In cases of brick and mortar business retail business it’s not so easy in fact to understand, from where these additional customers and purchase came and calculate ROMI correctly. With our example of tables, the shop owner can try to ask every customer how does she know about the shop and table, however 1st it’s pretty time consuming and second people may just forget about the source or decline to answer. There are some solutions of this problems, like giving customers coupons to present, which allows to track the source of the lead, but such solutions are not cheap and also consume time of employees.

ROMI of a digital campaign

In the digital world situation is much better: there are bunch of inexpensive or free tools that allow web site owner to track sources of leads and calculate ROMI of the digital campaign.

Let’s consider next example: a company runs online shop that sells tables. They run advertisement campaigns to promote their tables in 3 online media: Google Adwords, Facebook , directly on furniture portal and also created a special newsletter distributed via purchased mail list.

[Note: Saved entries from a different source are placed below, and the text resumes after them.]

(* ===== verification/FixServerReactor.v ===== *)
(** * [fix/fix_server_reactor.cpp], [core/network/tcp_server.cpp] and
    [core/network/tcp_server_reactor.cpp] (Linux)

    The tables of peers and of sessions, connections and disconnections, the handling of
    a received message and one round of the reactor's loop. The handler of application
    messages, [onFixMessage], is virtual: it is a parameter here. The other handlers only
    log. What the system calls return comes as arguments. *)
From Stdlib Require Import ZArith Lia Ascii String SpecFloat.
From stdpp Require Import base decidable sets list gmap strings.
From S2P Require Import Prelude.
From S2P Require Import MachineInt.
From S2P Require Import StringUtility.
From S2P Require Import DateTime.
From S2P Require Import Double.
From S2P Require Import FixConstants.
From S2P Require Import FixMessage.
From S2P Require Import FixParser.
From S2P Require Import FixReceiveCache.
From S2P Require Import FixSequenceStore.
From S2P Require Import Network.
From S2P Require Import FixSession.
Local Open Scope Z_scope.

(** [m_peerSockets] owns the socket objects (their identities); [Sessions] the sessions,
    which point to the objects. A slot is free when its flag is off. *)
Record Reactor : Type := mkReactor {
  r_receiveCacheSize : Z;
  r_sequenceNumberValidation : bool;
  r_timePrecision : Subseconds;
  r_peerSockets : list Z;
  r_peerSocketsConnectionFlags : list bool;
  r_Sessions : list FixSession;
  r_SessionFlags : list bool;
  r_peerSocketIndexTable : gmap Z nat;
  r_fileDescriptors : gset Z;          (** registered with epoll *)
  r_isStopping : bool
}.

Definition with_peers (sockets : list Z) (flags : list bool) (r : Reactor) : Reactor :=
  mkReactor (r_receiveCacheSize r) (r_sequenceNumberValidation r) (r_timePrecision r) sockets flags
    (r_Sessions r) (r_SessionFlags r) (r_peerSocketIndexTable r) (r_fileDescriptors r) (r_isStopping r).
Definition with_sessions (sessions : list FixSession) (flags : list bool) (r : Reactor) : Reactor :=
  mkReactor (r_receiveCacheSize r) (r_sequenceNumberValidation r) (r_timePrecision r) (r_peerSockets r)
    (r_peerSocketsConnectionFlags r) sessions flags (r_peerSocketIndexTable r) (r_fileDescriptors r) (r_isStopping r).
Definition with_listener (table : gmap Z nat) (descriptors : gset Z) (r : Reactor) : Reactor :=
  mkReactor (r_receiveCacheSize r) (r_sequenceNumberValidation r) (r_timePrecision r) (r_peerSockets r)
    (r_peerSocketsConnectionFlags r) (r_Sessions r) (r_SessionFlags r) table descriptors (r_isStopping r).
Definition with_stopping (b : bool) (r : Reactor) : Reactor :=
  mkReactor (r_receiveCacheSize r) (r_sequenceNumberValidation r) (r_timePrecision r) (r_peerSockets r)
    (r_peerSocketsConnectionFlags r) (r_Sessions r) (r_SessionFlags r) (r_peerSocketIndexTable r)
    (r_fileDescriptors r) b.
(* ===== verification/FixMessageConverter.v ===== *)
(** * [server/fix_message_converter.h]

    Orders out of FIX messages. The readers are [const] in C++, but reading a missing tag
    adds it to the message's [mutable] table, so the message is returned too. *)
From Stdlib Require Import ZArith Lia Ascii String SpecFloat.
From stdpp Require Import base decidable sets list gmap strings.
From S2P Require Import Prelude.
From S2P Require Import MachineInt.
From S2P Require Import StringUtility.
From S2P Require Import Double.
From S2P Require Import SecurityManager.
From S2P Require Import Order.
From S2P Require Import FixConstants.
From S2P Require Import FixMessage.
Local Open Scope Z_scope.

Definition convertCommonOrder (sm : SecurityManager) (message : FixMessage) (order : Order)
    : outcome (FixMessage * Order) :=
  let '(message, symbol) := getTagValue FIX_TAG_SYMBOL message in
  securityId ← SecurityManager_getSecurityId sm symbol;
  let order := Order_setSecurityId securityId order in
  let '(message, clientOrderId) := getTagValue FIX_TAG_CLIENT_ORDER_ID message in
  Ok (message, Order_setClientOrderId clientOrderId order).

Definition convertNewOrder (sm : SecurityManager) (message : FixMessage) (order : Order)
    : outcome (FixMessage * Order) :=
  '(message, order) ← convertCommonOrder sm message order;
  '(message, orderType) ← getTagValueAsInt FIX_TAG_ORDER_TYPE message;
  let order := if orderType =? FIX_ORDER_TYPE_LIMIT then Order_setOrderType LIMIT order else order in
  '(message, side) ← getTagValueAsInt FIX_TAG_ORDER_SIDE message;
  let order :=
    if side =? FIX_ORDER_SIDE_BUY then Order_setOrderSide BUY order
    else if side =? FIX_ORDER_SIDE_SELL then Order_setOrderSide SELL order
    else order in
  '(message, quantity) ← getTagValueAsLong FIX_TAG_ORDER_QUANTITY message;
  let order := Order_setQuantity quantity order in
  '(message, price) ← getTagValueAsLong FIX_TAG_ORDER_PRICE message;
  Ok (message, Order_setPrice (of_long price) order).

Definition convertCancelOrder (sm : SecurityManager) (message : FixMessage) (order : Order)
    : outcome (FixMessage * Order) :=
  convertCommonOrder sm message order.

(** The enumerators of [OrderStatus] have the numbers of FIX. *)
Definition convertOrderStatusToFixOrderStatus (status : OrderStatus) : Z :=
  match status with
  | ACCEPTED => 0
  | PARTIALLY_FILLED => 1
  | FILLED => 2
  | DONE_FOR_DAY => 3
  | CANCELED => 4
  | REPLACED => 5
  | PENDING_CANCEL => 6
  | STOPPED => 7
  | REJECTED => 8
  end.

(** ** What the conversion of a well-formed order gives *)

(** The tags of a limit order of a known symbol. *)
Record limit_order_tags (sm : SecurityManager) (m : FixMessage) (security : Z) (client : str) (side : OrderSide)
    (quantity price : Z) : Prop := {
  lo_symbol : ∃ symbol, m_bodyTagValuePairs m !! FIX_TAG_SYMBOL = Some symbol ∧
    m_securitiesBySymbol sm !! symbol = Some security;
  lo_client : m_bodyTagValuePairs m !! FIX_TAG_CLIENT_ORDER_ID = Some client;
  lo_type : m_bodyTagValuePairs m !! FIX_TAG_ORDER_TYPE = Some (to_string FIX_ORDER_TYPE_LIMIT);
  lo_side : ∃ z, m_bodyTagValuePairs m !! FIX_TAG_ORDER_SIDE = Some (to_string z) ∧
    (z = FIX_ORDER_SIDE_BUY ∧ side = BUY ∨ z = FIX_ORDER_SIDE_SELL ∧ side = SELL);
  lo_quantity : m_bodyTagValuePairs m !! FIX_TAG_ORDER_QUANTITY = Some (to_string quantity) ∧ in_long quantity = true;
  lo_price : m_bodyTagValuePairs m !! FIX_TAG_ORDER_PRICE = Some (to_string price) ∧ in_long price = true
}.

Lemma convertNewOrder_spec sm m security client side quantity price o :
  limit_order_tags sm m security client side quantity price →
  convertNewOrder sm m o =
    Ok (m, Order_setPrice (of_long price) (Order_setQuantity quantity (Order_setOrderSide side
             (Order_setOrderType LIMIT (Order_setClientOrderId client (Order_setSecurityId security o)))))).
Proof.
  intros [(symbol & Es & Eid) Ec Et (z & Ez & Hz) [Eq Hq] [Ep Hp]]. unfold convertNewOrder, convertCommonOrder.
  rewrite (getTagValue_present _ _ _ Es). unfold SecurityManager_getSecurityId, map_at. rewrite Eid.
  cbn [mbind outcome_bind]. rewrite (getTagValue_present _ _ _ Ec). cbn [mbind outcome_bind].
  rewrite (getTagValueAsInt_present _ _ _ Et) by done. cbn [mbind outcome_bind].
  rewrite (getTagValueAsInt_present _ _ _ Ez) by (destruct Hz as [[-> _]|[-> _]]; done). cbn [mbind outcome_bind].
  rewrite (getTagValueAsLong_present _ _ _ Eq) by done. cbn [mbind outcome_bind].
  rewrite (getTagValueAsLong_present _ _ _ Ep) by done. cbn [mbind outcome_bind].
  by destruct Hz as [[-> ->]|[-> ->]].
Qed.

Lemma convertCommonOrder_unknown sm m o symbol : m_bodyTagValuePairs m !! FIX_TAG_SYMBOL = Some symbol →
  m_securitiesBySymbol sm !! symbol = None → convertCommonOrder sm m o = Throw OutOfRange.
Proof.
  intros Es Eid. unfold convertCommonOrder. rewrite (getTagValue_present _ _ _ Es).
  unfold SecurityManager_getSecurityId, map_at. by rewrite Eid.
Qed.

Site owner installed Google Analytics or other similar tool and can measure from where came customers who made purchase. Let’s assume that gross profit per table is the same, equal to$40.

We know the cost of each campaign, so con calculate such numbers as conversion cost and then ROMI.

The table below shows ROMI calculation for our table web store (all data is fictional for illustration purposes only, in the real world effectiveness of mentioned media can be completely different):

Campaign # of sales Conversion cost Total marketing cost Additional gross profit ROMI
Adwords 90 $7.78 $700.00 $3,600.00 5.14
Facebook 30 $12.67 $380.00 $1,200.00 3.16
Portal 40 $25.00 $1,000.00 $1,600.00 1.6
Email 70 $57.14 $4,000.00 $2,800.00 0.7

 

Note: for many campaigns it’s possible to calculate conversion cost directly in your tracking tool (like Google Analytic), so ROMI calculation can be done easier: divide your gross revenue per item to conversion cost. Just take in account that data exported directly from your Adwords Campaign doesn’t take in account such additional cost as for example campaign management fee if you use external agency.

So, what kind of conclusions can we make from the calculation above: Adwords worked best for us, 2nd one is Facebook, Email campaign was not profitable at all, while brought us the second biggest number of sales. We need to think about, what can we do with marketing activity that were not successful and find ways to improve their performance.

ROMI can’t answer why ‘bad’ campaigns were bad, it’s another big question, but it can definitely help to detect what works and what doesn’t in your marketing activity.